EMPOWER: Lived Experiences about Healthcare Transition

Healthcare transition (HCT), or the process of transitioning from pediatric to adult healthcare, is a critically important process that most transition-age youth experience. Few resources and supports are available for youth and their caregivers navigating this process. We want to learn more about the things that worked and things that didn’t work for youth and for caregivers.

Adults with intellectual and developmental disabilities, including autism, who are between 18 and 26 years of age and lives in the United States.

Caregivers or primary support person of youth with intellectual and developmental disabilities (IDD), including autism. The caregiver must be at least 18 years of age and they must care for youth with IDD who are between 12 and 26 years of age. The caregiver must live in the United States.

We will be conducting individual interviews with adults with intellectual and developmental disabilities (IDD) and with caregivers of youth with IDD. The study will involve review of study materials that can be emailed to you or shipped via postal mail, completion of a brief online survey, and participation in a one-on-one interview via Zoom that will cover the following topics: 1) Healthcare transition and 2) Evaluation of healthcare transition resources. The review of study materials and the completion of the brief survey may take up to 30-40 minutes. The one-on-one interview may take between 20-30 minutes.

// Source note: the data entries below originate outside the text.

Lemma writeAll_now_holds m ps : ∃ s,
  writeAll (policy_js <$> ps) (Some m) = (s, Ok tt) ∧ now_holds m s ps.
Proof.
  destruct (writeAll_policies m ps) as [H1 H2]. eexists. split; [exact H1|].
  split; [exact H2|]. eexists. split; [done|]. intros k Hk. by rewrite lookup_insert_ne.
Qed.

Lemma id_is_policy id p s : id_is (JStr id) (policy_js p) s = (s, Ok (is_id id p)).
Proof. done. Qed.

Lemma someEach_policies (f : jsv → M storage bool) (p : ResourcePolicy → bool) ps s :
  (∀ q, f (policy_js q) s = (s, Ok (p q))) →
  someEach f (policy_js <$> ps) s = (s, Ok (existsb p ps)).
Proof.
  intros Hf. induction ps as [|q ps IH]; [done|]. rewrite fmap_cons. cbn [someEach existsb].
  unfold mbind, M_bind. rewrite Hf. by destruct (p q).
Qed.

Lemma findEach_policies (f : jsv → M storage bool) (p : ResourcePolicy → bool) ps s :
  (∀ q, f (policy_js q) s = (s, Ok (p q))) →
  findEach f (policy_js <$> ps) s = (s, Ok (policy_js <$> find_row p ps)).
Proof.
  intros Hf. induction ps as [|q ps IH]; [done|]. rewrite fmap_cons. cbn [findEach].
  unfold mbind, M_bind, find_row. rewrite Hf, filter_cons. destruct (p q); [done|].
  case_decide; [done|]. apply IH.
Qed.

Lemma filterEach_policies (f : jsv → M storage bool) (p : ResourcePolicy → bool) ps s :
  (∀ q, f (policy_js q) s = (s, Ok (p q))) →
  filterEach f (policy_js <$> ps) s = (s, Ok (policy_js <$> filter (λ q, p q = true) ps)).
Proof.
  intros Hf. induction ps as [|q ps IH]; [done|]. rewrite fmap_cons. cbn [filterEach].
  unfold mbind, M_bind. rewrite Hf, IH, filter_cons. by destruct (p q).
Qed.

Lemma mapEach_policies (f : jsv → M storage jsv) (g : ResourcePolicy → ResourcePolicy) ps s :
  (∀ q, f (policy_js q) s = (s, Ok (policy_js (g q)))) →
  mapEach f (policy_js <$> ps) s = (s, Ok (policy_js <$> (g <$> ps))).
Proof.
  intros Hf. induction ps as [|q ps IH]; [done|]. rewrite !fmap_cons. cbn [mapEach].
  unfold mbind, M_bind. by rewrite Hf, IH.
Qed.

Lemma ensure_run m ps : holds (Some m) ps → ∃ m',
  ensureDefaultResourcePolicy (Some m) = (Some m', Ok tt) ∧
  now_holds m (Some m') (with_default ps).
Proof.
  intros Hm. unfold ensureDefaultResourcePolicy.
  rewrite (bind_run _ _ _ _ _ (proj2 Hm)).
  rewrite (bind_run _ _ _ (Some m) (existsb (is_id DEFAULT_ID) ps)) by
    (by apply someEach_policies).
  unfold with_default. destruct (existsb _ _).
  - exists m. split; [done|]. by apply now_holds_refl.
  - destruct (writeAll_now_holds m (default_policy :: ps)) as (s & E & H).
    destruct (proj2 H) as (m' & -> & _). by exists m'.
Qed.

Lemma list_run m ps : holds (Some m) ps → ∃ m',
  listResourcePolicies (Some m) = (Some m', Ok (policy_js <$> with_default ps)) ∧
  now_holds m (Some m') (with_default ps).
Proof.
  intros Hm. destruct (ensure_run m ps Hm) as (m' & E & H).
  exists m'. split; [|done]. unfold listResourcePolicies.
  rewrite (bind_run _ _ _ _ _ E). apply H.
Qed.

Lemma with_default_idemp ps : with_default (with_default ps) = with_default ps.
Proof.
  unfold with_default. destruct (existsb (is_id DEFAULT_ID) ps) eqn:E; [by rewrite E|done].
Qed.

Lemma get_run m ps id : holds (Some m) ps → ∃ m',
  getResourcePolicy id (Some m) =
    (Some m', Ok (from_option policy_js JNull (find_row (is_id id) (with_default ps)))) ∧
  now_holds m (Some m') (with_default ps).
Proof.
  intros Hm. destruct (list_run m ps Hm) as (m' & E & H). exists m'. split; [|done].
  unfold getResourcePolicy. rewrite (bind_run _ _ _ _ _ E).
  rewrite (bind_run _ _ _ (Some m') (policy_js <$> find_row (is_id id) (with_default ps))) by
    (by apply findEach_policies).
  by destruct (find_row _ _).
Qed.

Lemma create_run m ps ids name : holds (Some m) ps → ∃ m',
  createResourcePolicy ids name (Some m) =
    (if decide (trim name = "") then (Some m', Throw (JsError "Policy name is required."))
     else if name_taken (trim name) (with_default ps)
     then (Some m', Throw (JsError "A policy with this name already exists."))
     else (Some m', Ok (policy_js (mkPolicy (newId ids "pol") (trim name) false any_mode)))) ∧
  now_holds m (Some m')
    (if decide (trim name = "") then ps
     else if name_taken (trim name) (with_default ps) then with_default ps
     else mkPolicy (newId ids "pol") (trim name) false any_mode :: with_default ps).
Proof.
  intros Hm. unfold createResourcePolicy. cbv zeta.
  destruct (decide (trim name = "")) as [Ht|Ht].
  { rewrite bool_decide_true by done. exists m. split; [done|]. by apply now_holds_refl. }
  rewrite bool_decide_false by done. destruct (list_run m ps Hm) as (m1 & E & H1).
  rewrite (bind_run _ _ _ _ _ E).
  rewrite (bind_run _ _ _ (Some m1) (name_taken (trim name) (with_default ps))) by
    (by apply someEach_policies).
  destruct (name_taken _ _).
  - by exists m1.
  - set (p := mkPolicy _ _ _ _).
    destruct (writeAll_now_holds m1 (p :: with_default ps)) as (s & E2 & H2).
    destruct (proj2 H2) as (m2 & -> & _). exists m2. split; [|by eapply now_holds_trans].
    rewrite fmap_cons in E2. by rewrite (bind_run _ _ _ _ _ E2).
Qed.

Lemma save_run m ps q : holds (Some m) ps → ∃ m',
  saveResourcePolicy (policy_js q) (Some m) = (Some m', Ok tt) ∧
  now_holds m (Some m') (replace_policy q (with_default ps)).
Proof.
  intros Hm. destruct (list_run m ps Hm) as (m1 & E & H1). unfold saveResourcePolicy.
  rewrite (bind_run _ _ _ _ _ E).
  rewrite (bind_run _ _ _ (Some m1) (policy_js <$> replace_policy q (with_default ps))).
  - destruct (writeAll_now_holds m1 (replace_policy q (with_default ps))) as (s & E2 & H2).
    destruct (proj2 H2) as (m2 & -> & _). exists m2. split; [done|by eapply now_holds_trans].
  - apply mapEach_policies. intros p.
    transitivity (Some m1, Ok (if is_id (policy_id q) p then policy_js q else policy_js p));
      [done|by destruct (is_id _ _)].
Qed.

Lemma delete_run m ps id : holds (Some m) ps → ∃ m',
  deleteResourcePolicy (JStr id) (Some m) = (Some m', Ok tt) ∧
  now_holds m (Some m') (remove_policy id ps).
Proof.
  intros Hm. unfold deleteResourcePolicy, remove_policy. cbn [is_str].
  destruct (decide (id = DEFAULT_ID)) as [->|Hid].
  { exists m. split; [done|]. by apply now_holds_refl. }
  rewrite !bool_decide_false by done. destruct (list_run m ps Hm) as (m1 & E & H1).
  rewrite (bind_run _ _ _ _ _ E).
  set (kept := filter (λ p, policy_id p ≠ id) (with_default ps)).
  rewrite (bind_run _ _ _ (Some m1) (policy_js <$> kept)).
  - destruct (writeAll_now_holds m1 kept) as (s & E2 & H2).
    destruct (proj2 H2) as (m2 & -> & _). exists m2. split; [done|by eapply now_holds_trans].
  - rewrite (filterEach_policies _ (λ p, negb (is_id id p))) by done.
    do 3 f_equal. subst kept. apply list_filter_iff. intros p. unfold is_id.
    case_bool_decide; naive_solver.
Qed.

Lemma setDeviceMode_policy p mode :
  setDeviceMode (policy_js p) mode = saveResourcePolicy (policy_js (set_mode mode p)).
Proof. done. Qed.

(** What opening the detail page of [id] and choosing [mode] does to the list. *)
Definition mode_set (id : string) (mode : DeviceSecurityMode) (ps : list ResourcePolicy) :
  list ResourcePolicy :=
  match find_row (is_id id) (with_default ps) with
  | Some p => replace_policy (set_mode mode p) (with_default ps)
  | None => with_default ps
  end.

Lemma open_run m ps id mode : holds (Some m) ps → ∃ m',
  openAndSetMode id mode (Some m) = (Some m', Ok tt) ∧
  now_holds m (Some m') (mode_set id mode ps).
Proof.
  intros Hm. destruct (ensure_run m ps Hm) as (m1 & E1 & H1). unfold openAndSetMode, mode_set.
  rewrite (bind_run _ _ _ _ _ E1).
  destruct (get_run m1 _ id (proj1 H1)) as (m2 & E2 & H2).
  rewrite (bind_run _ _ _ _ _ E2). rewrite with_default_idemp in *.
  pose proof (now_holds_trans _ _ _ _ _ H1 H2) as H12.
  destruct (find_row _ _) as [p|]; [|by exists m2]. cbn [from_option].
  rewrite setDeviceMode_policy.
  destruct (save_run m2 _ (set_mode mode p) (proj1 H2)) as (m3 & E3 & H3).
  rewrite with_default_idemp in *. exists m3. split; [done|by eapply now_holds_trans].
Qed.

Lemma handleDelete_run m ps p : holds (Some m) ps → ∃ m',
  handleDelete (policy_js p) (Some m) = (Some m', Ok tt) ∧
  now_holds m (Some m') (if isDefault p then ps else remove_policy (policy_id p) ps).
Proof.
  intros Hm. destruct (isDefault p) eqn:E.
  - exists m. split; [|by apply now_holds_refl]. destruct p; cbn in E; subst; done.
  - destruct (delete_run m ps (policy_id p) Hm) as (m' & H). exists m'.
    replace (handleDelete (policy_js p)) with (deleteResourcePolicy (JStr (policy_id p)));
      [done|]. destruct p; cbn in E; subst; done.
Qed.

(** ** Sequences of operations *)

Inductive policy_op :=
  | Create (ids : id_source) (name : string)
  | SetMode (id : string) (mode : DeviceSecurityMode)
  | Remove (p : ResourcePolicy)
  | Delete (id : string).

(** The create dialog catches the error and shows it. *)
Definition run_op (op : policy_op) : M storage unit :=
  match op with
  | Create ids name => try_catch (createResourcePolicy ids name ;; mret tt) (λ _, mret tt)
  | SetMode id mode => openAndSetMode id mode
  | Remove p => handleDelete (policy_js p)
  | Delete id => deleteResourcePolicy (JStr id)
  end.

Definition spec_op (op : policy_op) (ps : list ResourcePolicy) : list ResourcePolicy :=
  match op with
  | Create ids name =>
      if decide (trim name = "") then ps
      else if name_taken (trim name) (with_default ps) then with_default ps
      else mkPolicy (newId ids "pol") (trim name) false any_mode :: with_default ps
  | SetMode id mode => mode_set id mode ps
  | Remove p => if isDefault p then ps else remove_policy (policy_id p) ps
  | Delete id => remove_policy id ps
  end.

(** One simulation step, and a run. *)
Lemma op_simulation op m ps : holds (Some m) ps → ∃ m',
  run_op op (Some m) = (Some m', Ok tt) ∧ now_holds m (Some m') (spec_op op ps).
Proof.
  intros Hm. destruct op as [ids name|id mode|p|id]; cbn [run_op spec_op].
  - destruct (create_run m ps ids name Hm) as (m' & E & H). exists m'. split; [|done].
    unfold try_catch, mbind, M_bind. rewrite E.
    by destruct (decide (trim name = "")); [|destruct (name_taken _ _)].
  - by apply open_run.
  - by apply handleDelete_run.
  - by apply delete_run.
Qed.

Lemma ops_simulation ops : ∀ m ps, holds (Some m) ps → ∃ m',
  forEach run_op ops (Some m) = (Some m', Ok tt) ∧
  now_holds m (Some m') (foldl (λ l op, spec_op op l) ps ops).
Proof.
  induction ops as [|op ops IH]; intros m ps Hm; cbn [forEach foldl].
  - exists m. split; [done|]. by apply now_holds_refl.
  - destruct (op_simulation op m ps Hm) as (m1 & E1 & H1).
    destruct (IH m1 _ (proj1 H1)) as (m2 & E2 & H2). exists m2.
    rewrite (bind_run _ _ _ _ _ E1). split; [done|by eapply now_holds_trans].
Qed.

(** ** The invariant of the list *)

Definition lower_name (p : ResourcePolicy) : string := toLowerCase (policy_name p).

Record policies_ok (ps : list ResourcePolicy) : Prop := {
  ok_ids : NoDup (policy_id <$> ps);
  ok_names : NoDup (lower_name <$> ps);
  ok_default : ∀ p, p ∈ ps → isDefault p = true ↔ policy_id p = DEFAULT_ID;
  ok_present : DEFAULT_ID ∈ policy_id <$> ps }.

(** The identifiers a list of operations hands out. *)
Definition created (ops : list policy_op) : list string :=
  omap (λ op, match op with Create ids _ => Some (newId ids "pol") | _ => None end) ops.

Lemma newId_not_default ids : newId ids "pol" ≠ DEFAULT_ID.
Proof. unfold newId. by destruct (randomUUID ids). Qed.

Lemma with_default_ok ps : policies_ok ps → with_default ps = ps.
Proof.
  intros H. unfold with_default.
  destruct (existsb (is_id DEFAULT_ID) ps) eqn:E; [done|]. exfalso.
  pose proof (ok_present _ H) as Hin. apply list_elem_of_fmap in Hin as (p & Hp & Hin).
  assert (existsb (is_id DEFAULT_ID) ps = true); [|congruence].
  apply existsb_exists. exists p. split; [by apply list_elem_of_In|].
  by apply bool_decide_eq_true.
Qed.

Lemma default_ok : policies_ok [default_policy].
Proof.
  split; cbn.
  - apply NoDup_singleton.
  - apply NoDup_singleton.
  - by intros p ->%list_elem_of_singleton.
  - by left.
Qed.

(** The operations keep the invariant when the new identifiers are fresh. *)
Lemma create_ok ids name ps : policies_ok ps → newId ids "pol" ∉ policy_id <$> ps →
  policies_ok (spec_op (Create ids name) ps).
Proof.
  intros H Hfresh. cbn [spec_op]. rewrite with_default_ok by done.
  case_decide; [done|]. destruct (name_taken _ _) eqn:E; [done|].
  split; rewrite ?fmap_cons.
  - apply NoDup_cons. split; [done|apply H].
  - apply NoDup_cons. split; [|apply H]. intros (q & Hq & Hin)%list_elem_of_fmap.
    assert (name_taken (trim name) ps = true); [|congruence].
    apply existsb_exists. exists q. split; [by apply list_elem_of_In|].
    by apply bool_decide_eq_true.
  - intros p [->|Hp]%elem_of_cons; [|by apply H]. cbn. split; [done|].
    intros Heq. by destruct (newId_not_default ids).
  - right. apply H.
Qed.

Lemma mode_set_fmap id mode ps p0 : find_row (is_id id) ps = Some p0 →
  NoDup (policy_id <$> ps) →
  replace_policy (set_mode mode p0) ps =
    (λ p, if is_id id p then set_mode mode p else p) <$> ps.
Proof.
  intros [Hin0 Hp0]%find_row_Some Hnd. unfold is_id in Hp0. apply bool_decide_eq_true in Hp0.
  apply list_fmap_ext. intros i p Hp%list_elem_of_lookup_2.
  unfold is_id. cbn [set_mode policy_id]. rewrite Hp0.
  case_bool_decide as Heq; [|done]. f_equal.
  eapply NoDup_fmap_inj; eauto. by rewrite Heq.
Qed.

Lemma mode_set_ok id mode ps : policies_ok ps → policies_ok (mode_set id mode ps).
Proof.
  intros H. unfold mode_set. rewrite with_default_ok by done.
  destruct (find_row _ _) as [p0|] eqn:E; [|done].
  rewrite (mode_set_fmap _ _ _ _ E) by apply H.
  assert (∀ {B} (f : ResourcePolicy → B), (∀ p, f (set_mode mode p) = f p) →
    f <$> ((λ p, if is_id id p then set_mode mode p else p) <$> ps) = f <$> ps) as Hf.
  { intros B f Hmode. rewrite <- list_fmap_compose. apply list_fmap_ext. intros i p _.
    unfold compose. by destruct (is_id id p). }
  split; rewrite ?Hf by done; try apply H.
  intros p (q & -> & Hq)%list_elem_of_fmap. destruct (is_id id q); by apply H in Hq.
Qed.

When youth with IDD enter adulthood, many changes take place that affect the continuation of their health care. Many youth have to change doctors, go to new medical offices, and learn more about their own healthcare. We would like to learn more about individuals’ lived experiences in navigating healthcare transitions to develop resources, programs, and supports that can better prepare youth with IDD and their caregivers with healthcare transitions.